Lemma key_not_dropped c es a n : rep c es → (a, n) ∈ es → key n ∉ key <$> (drop_addr a es).*2.
Proof.
  intros Hr Hin. rewrite (drop_entries c es a n) by done. intros (n' & Hk & [Hne _]%list_elem_of_filter)%list_elem_of_fmap.
  congruence.
Qed.

Lemma mm_drop c es a n k b :
  rep c es → (a, n) ∈ es → delete (key n) (mm c) !! k = Some b ↔ ∃ n', (b, n') ∈ drop_addr a es ∧ key n' = k.
Proof.
  intros Hr Hin. rewrite lookup_delete_Some, (rep_mm _ _ Hr). setoid_rewrite elem_drop. split.
  - intros [Hne (n' & Hn' & <-)]. exists n'. split; [|done]. split; [|done]. intros ->.
    by rewrite (rep_inj c es a n' n) in Hne.
  - intros (n' & [Hne Hn'] & <-). split; [|by eauto]. intros Hk. by destruct (rep_key_inj c es b a n' n).
Qed.

(** [updateFreq] leaves the old iterator in the index until it is overwritten. *)
Lemma erase_push c f a m min n :
  (c1 ← erase_node c f a m min; Some (push_node c1 n)) =
  (c1 ← erase_node c f a (delete (key n) m) min; Some (push_node c1 n)).
Proof.
  unfold erase_node. case_bool_decide; [|done]. simpl. unfold push_node. simpl. by rewrite insert_delete_eq.
Qed.

Lemma updateFreq_spec c es a n :
  rep c es → min_ok c es → (a, n) ∈ es → int_ok (freq n + 1) →
  let es' := (next_addr c, {| key := key n; value := value n; freq := freq n + 1 |}) :: drop_addr a es in
  ∃ c', updateFreq c (key n) = Some c' ∧ rep c' es' ∧ min_ok c' es' ∧ Tcapacity c' = Tcapacity c.
Proof.
  intros Hr Hmin Hin Hok es'. unfold updateFreq.
  assert (mm c !! key n = Some a) as -> by (apply (rep_mm _ _ Hr); eauto). cbn [mbind option_bind].
  assert (heap c !! a = Some n) as -> by (by apply (rep_heap _ _ Hr)). cbn [mbind option_bind].
  rewrite checked_ok by done. cbn [mbind option_bind].
  pose proof (erase_push c (freq n) a (mm c)
    (λ l, if bool_decide (l = []) && (minFrequency c =? freq n) then minFrequency c + 1 else minFrequency c)
    {| key := key n; value := value n; freq := freq n + 1 |}) as E. cbn [key] in E. rewrite E. clear E.
  edestruct (erase_spec c es a n (delete (key n) (mm c))) as (c1 & E1 & Hr1 & Hm1 & Hc1 & Hn1); [done|done| |].
  { intros k b. by apply mm_drop. }
  rewrite E1. clear E1. cbn [mbind option_bind]. eexists. split; [done|].
  assert (es' = (next_addr c1, {| key := key n; value := value n; freq := freq n + 1 |}) :: drop_addr a es) as ->.
  { by rewrite Hn1. }
  split; [|split; [|done]].
  - apply push_spec; [done|]. exact (key_not_dropped c es a n Hr Hin).
  - rewrite Hn1. eapply (min_update c); [done|done|done|done|]. simpl. exact Hm1.
Qed.

Lemma in_least c es n :
  es ≠ [] → min_ok c es → least es.*2 n ↔ freq n ≤ minFrequency c.
Proof.
  intros Hne Hmin. destruct (Hmin Hne) as [(b & m & Hb & Hm) Hle]. unfold least. rewrite Forall_forall. split.
  - intros Hall. rewrite <-Hm. apply Hall. apply list_elem_of_fmap. by exists (b, m).
  - intros Hn n' ([b' m'] & -> & Hin)%list_elem_of_fmap. specialize (Hle _ _ Hin). simpl. lia.
Qed.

> ACTIVITY: A complete answer lists every line of the listing above that holds the word "unfold".

> RESPONSE:
  unfold erase_node. case_bool_decide; [|done]. simpl. unfold push_node. simpl. by rewrite insert_delete_eq.
  intros Hr Hmin Hin Hok es'. unfold updateFreq.
  intros Hne Hmin. destruct (Hmin Hne) as [(b & m & Hb & Hm) Hle]. unfold least. rewrite Forall_forall. split.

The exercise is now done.